The key take-away point is that the problems the Declaration identifies are by no means unique to Bitcoin. Access to capital is a problem all businesses face, blockchain or not. A far better approach than trying to claim exemption from the rules, however, is to leverage the rhetorical talent of individuals like Andreas Antonopoulos and Jeffrey Tucker, demonstrated in how they have effectively made and continue to make the case for crypto, in also making the case for wider economic reform for a future in which Bitcoin and its derivatives might play a meaningful part.

3) Bitcoin and related technologies stand to benefit society far more in legal uses than in subversive ones

Not going to spend too much time on this one. Think of any use-case you can name. Now think of it when you also have a safe and predictable framework for businesses to accept cryptocurrency in day-to-day use.

4) A difference in approach

Bitcoin is not perfect.

ECDSA is not perfect. The hunt for the perfect mining algo is ongoing; Bitcoin’s in particular has proven to be a tremendous waste of electricity, the process little more than an environmentally harmful race to the bottom. The protocol supports a mere 7 transactions per second. Protocol development has been difficult to implement on account of the centralisation of mining power and community inertia. 

Exacerbating matters, overall the Bitcoin economy has a Gini coefficient of .88 – which, in case you were wondering, is horrendous. Rent-seeking and speculative hoarding behaviours are rife, not just in Bitcoin, but also in most of the well-known alts including Ripple, Ethereum, and (the much-loved) Dogecoin. The market is not so unintelligent as to fail to realise that any purchase of Bitcoin at $1000 per BTC as an investment is likely to be a lossmaking proposition; this is why altcoins exist. It is also why, in my view, Bitcoin adoption has slowed to a halt.

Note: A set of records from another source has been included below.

(** What a [get] of a shard does to the heap and to the idle list. *)
Lemma shard_get_heap this open_ok waits s h r s' h' log :
  PoolShard.get this open_ok waits s h = (r, s', h', log) ->
  (forall c, c ∈ PoolShard.idle_ s' -> c ∈ PoolShard.idle_ s) /\
  PoolShard.server_ s' = PoolShard.server_ s /\
  (forall c o, h !! c = Some o -> exists o', h' !! c = Some o' /\ same_owner o o') /\
  (forall c o', h' !! c = Some o' ->
     (exists o, h !! c = Some o /\ same_owner o o') \/
     (dataSource_ o' = Some this /\ serverAddr_ o' = PoolShard.server_ s)) /\
  (forall c, r = Some c ->
     (c ∈ PoolShard.idle_ s /\
      forall o, h !! c = Some o ->
        exists o', h' !! c = Some o' /\ borrowed_ o' = true /\ same_owner o o') \/
     (exists o', h' !! c = Some o' /\ borrowed_ o' = true /\
                 dataSource_ o' = Some this)).
Proof.
  rewrite get_cases. cbv zeta.
  assert (Hsame : forall (s0 : PoolShard.t) (r0 : option ptr) (l0 : list event),
            PoolShard.idle_ s = [] -> r0 = None ->
            PoolShard.idle_ s0 = [] -> PoolShard.server_ s0 = PoolShard.server_ s ->
            (r0, s0, h, l0) = (r, s', h', log) ->
            (forall c, c ∈ PoolShard.idle_ s' -> c ∈ PoolShard.idle_ s) /\
            PoolShard.server_ s' = PoolShard.server_ s /\
            (forall c o, h !! c = Some o ->
               exists o', h' !! c = Some o' /\ same_owner o o') /\
            (forall c o', h' !! c = Some o' ->
               (exists o, h !! c = Some o /\ same_owner o o') \/
               (dataSource_ o' = Some this /\ serverAddr_ o' = PoolShard.server_ s)) /\
            (forall c, r = Some c ->
               (c ∈ PoolShard.idle_ s /\
                forall o, h !! c = Some o ->
                  exists o', h' !! c = Some o' /\ borrowed_ o' = true /\ same_owner o o') \/
               (exists o', h' !! c = Some o' /\ borrowed_ o' = true /\
                           dataSource_ o' = Some this))).
  { intros s0 r0 l0 Hidle -> Hi0 Hs0 [= <- <- <- <-].
    rewrite Hi0. split; [intros c Hc; inversion Hc|]. split; [exact Hs0|].
    split; [intros c o Ho; exists o; repeat split; exact Ho|].
    split; [intros c o' Ho; left; exists o'; repeat split; exact Ho|].
    intros c Hc. discriminate. }
  destruct (PoolShard.idle_ s) as [|c0 rest] eqn:Hidle.
  - destruct (PoolShard.closed_ s) eqn:Hclosed;
      [apply Hsame; try reflexivity; exact Hidle|].
    destruct (_ || _); [|apply Hsame; try reflexivity; exact Hidle].
    destruct open_ok; [|apply Hsame; try reflexivity; exact Hidle].
    intros [= <- <- <- <-]. cbn [PoolShard.idle_ PoolShard.server_ PoolShard.with_fails
      PoolShard.with_stats PoolShard.with_active]. rewrite Hidle.
    split; [intros c Hc; inversion Hc|]. split; [reflexivity|].
    pose proof (fresh_not_in_heap h) as Hfresh.
    split; [|split].
    + intros c o Ho. exists o. split; [|repeat split].
      rewrite lookup_insert_ne; [exact Ho|]. intros <-. congruence.
    + intros c o' Ho'. destruct (decide (fresh (dom h) = c)) as [<-|Hne].
      * rewrite lookup_insert_eq in Ho'. injection Ho' as <-. right. split; reflexivity.
      * rewrite lookup_insert_ne in Ho' by exact Hne. left. exists o'. repeat split.
        exact Ho'.
    + intros c [= <-]. right. eexists. rewrite lookup_insert_eq.
      split; [reflexivity|]. split; reflexivity.
  - intros [= <- <- <- <-]. cbn [PoolShard.idle_ PoolShard.server_ PoolShard.with_idle
      PoolShard.with_stats].
    split; [intros c Hc; apply elem_of_cons; right; exact Hc|]. split; [reflexivity|].
    split; [|split].
    + intros c o Ho. destruct (setBorrowed_lookup c0 true h c o Ho) as (o' & Ho' & Hso & _).
      eauto.
    + intros c o' Ho'. left. apply (setBorrowed_lookup_inv c0 true h c o' Ho').
    + intros c [= <-]. left. split; [apply elem_of_cons; left; reflexivity|].
      intros o Ho. destruct (setBorrowed_lookup c0 true h c0 o Ho) as (o' & Ho' & Hso & Hb).
      exists o'. split; [exact Ho'|]. split; [apply Hb; reflexivity|exact Hso].
Qed.

Lemma elem_of_removelast {A} (x : A) (l : list A) : x ∈ removelast l -> x ∈ l.
Proof.
  rewrite removelast_firstn_len. intros Hx.
  eapply (subseteq_take (Init.Nat.pred (length l)) l). exact Hx.
Qed.

(** What a [put] of a shard does to the heap and to the idle list. *)
Lemma shard_put_heap pc broken s h s' h' evs victim :
  PoolShard.put pc broken s h = Some (s', h', evs, victim) ->
  (forall c, c ∈ PoolShard.idle_ s' -> c = pc \/ c ∈ PoolShard.idle_ s) /\
  PoolShard.server_ s' = PoolShard.server_ s /\
  (forall c o, h !! c = Some o -> exists o', h' !! c = Some o' /\ same_owner o o') /\
  (forall c o', h' !! c = Some o' -> exists o, h !! c = Some o /\ same_owner o o').
Proof.
  destruct (isBorrowed pc h) as [[|]|] eqn:Hb.
  - rewrite (put_cases pc broken s h Hb). cbv zeta.
    assert (Hheap :
      (forall c o, h !! c = Some o ->
         exists o', setBorrowed pc false h !! c = Some o' /\ same_owner o o') /\
      (forall c o', setBorrowed pc false h !! c = Some o' ->
         exists o, h !! c = Some o /\ same_owner o o')).
    { split.
      - intros c o Ho. destruct (setBorrowed_lookup pc false h c o Ho) as (o' & ? & ? & _).
        eauto.
      - intros c o' Ho'. apply (setBorrowed_lookup_inv pc false h c o' Ho'). }
    destruct (negb (PoolShard.closed_ s) && negb broken);
      [destruct (_ >? _)|]; intros [= <- <- <- <-];
      (split; [|split; [destruct broken; reflexivity|exact Hheap]]).
    + intros c Hc.
      assert (Hin : c ∈ pc :: PoolShard.idle_ s).
      { apply elem_of_removelast. destruct broken; exact Hc. }
      apply elem_of_cons in Hin. exact Hin.
    + intros c Hc.
      assert (Hin : c ∈ pc :: PoolShard.idle_ s) by (destruct broken; exact Hc).
      apply elem_of_cons in Hin. exact Hin.
    + intros c Hc. right. destruct broken; exact Hc.
  - unfold PoolShard.put. rewrite Hb. cbn [negb mbind option_bind].
    intros [= <- <- <- <-].
    split; [intros c Hc; right; exact Hc|]. split; [reflexivity|].
    split; intros c o Ho; exists o; repeat split; exact Ho.
  - unfold PoolShard.put. rewrite Hb. discriminate.
Qed.

(** Storing a shard back keeps ownership when the heap kept its owners and
    what is newly parked belongs to the shard. *)
Lemma owned_store i s s' p h h' :
  owned p h -> poolShards_ p !! i = Some s ->
  PoolShard.server_ s' = PoolShard.server_ s ->
  (forall c o, h !! c = Some o -> exists o', h' !! c = Some o' /\ same_owner o o') ->
  (forall c o', h' !! c = Some o' ->
     (exists o, h !! c = Some o /\ same_owner o o') \/
     (dataSource_ o' = Some i /\ serverAddr_ o' = PoolShard.server_ s)) ->
  (forall c, c ∈ PoolShard.idle_ s' ->
     c ∈ PoolShard.idle_ s \/ exists o', h' !! c = Some o' /\ dataSource_ o' = Some i) ->
  owned (store_shard i s' p) h'.
Proof.
  intros [Hheap Hidle] Hi Hsrv Hkeep Hnew Hpark.
  assert (Hlt : (i < length (poolShards_ p))%nat) by (eapply lookup_lt_Some; eauto).
  assert (Hat : forall j sj,
            poolShards_ p !! j = Some sj ->
            exists sj', poolShards_ (store_shard i s' p) !! j = Some sj' /\
                        PoolShard.server_ sj' = PoolShard.server_ sj).
  { intros j sj Hj. unfold store_shard. cbn [poolShards_ with_shards].
    destruct (decide (i = j)) as [<-|Hne].
    - rewrite list_lookup_insert_eq by exact Hlt. exists s'. split; [reflexivity|].
      congruence.
    - rewrite list_lookup_insert_ne by exact Hne. eauto. }
  split.
  - intros c o' j Ho' Hds.
    destruct (Hnew c o' Ho') as [(o & Ho & Hds' & Haddr)|[Hds' Haddr]].
    + destruct (Hheap c o j Ho) as (sj & Hj & Hsj); [congruence|].
      destruct (Hat j sj Hj) as (sj' & Hj' & Hsrv'). exists sj'. split; [exact Hj'|].
      congruence.
    + assert (j = i) as -> by congruence.
      destruct (Hat i s Hi) as (sj' & Hj' & Hsrv'). exists sj'. split; [exact Hj'|].
      congruence.
  - intros j sj c Hj Hc. unfold store_shard in Hj. cbn [poolShards_ with_shards] in Hj.
    destruct (decide (i = j)) as [<-|Hne].
    + rewrite list_lookup_insert_eq in Hj by exact Hlt. injection Hj as <-.
      destruct (Hpark c Hc) as [Hold|Hnewc]; [|exact Hnewc].
      destruct (Hidle i s c Hi Hold) as (o & Ho & Hds).
      destruct (Hkeep c o Ho) as (o' & Ho' & Hds' & _). exists o'. split; [exact Ho'|].
      congruence.
    + rewrite list_lookup_insert_ne in Hj by exact Hne.
      destruct (Hidle j sj c Hj Hc) as (o & Ho & Hds).
      destruct (Hkeep c o Ho) as (o' & Ho' & Hds' & _). exists o'. split; [exact Ho'|].
      congruence.
Qed.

A great equaliser, crypto is not. On any objective measure, to date the tech’s accomplishments fall far short of the hype. We stand a far better chance of realising the benefits of decentralisation quickly if we play by the rules – even if it seems at first that we might have to wait a little longer.

**Which, as of time of writing, has not yet been posted – on account of which I hope Adam and Stephanie will forgive any minor inaccuracies in the description that follows and endeavour to correct me if I have misspoken.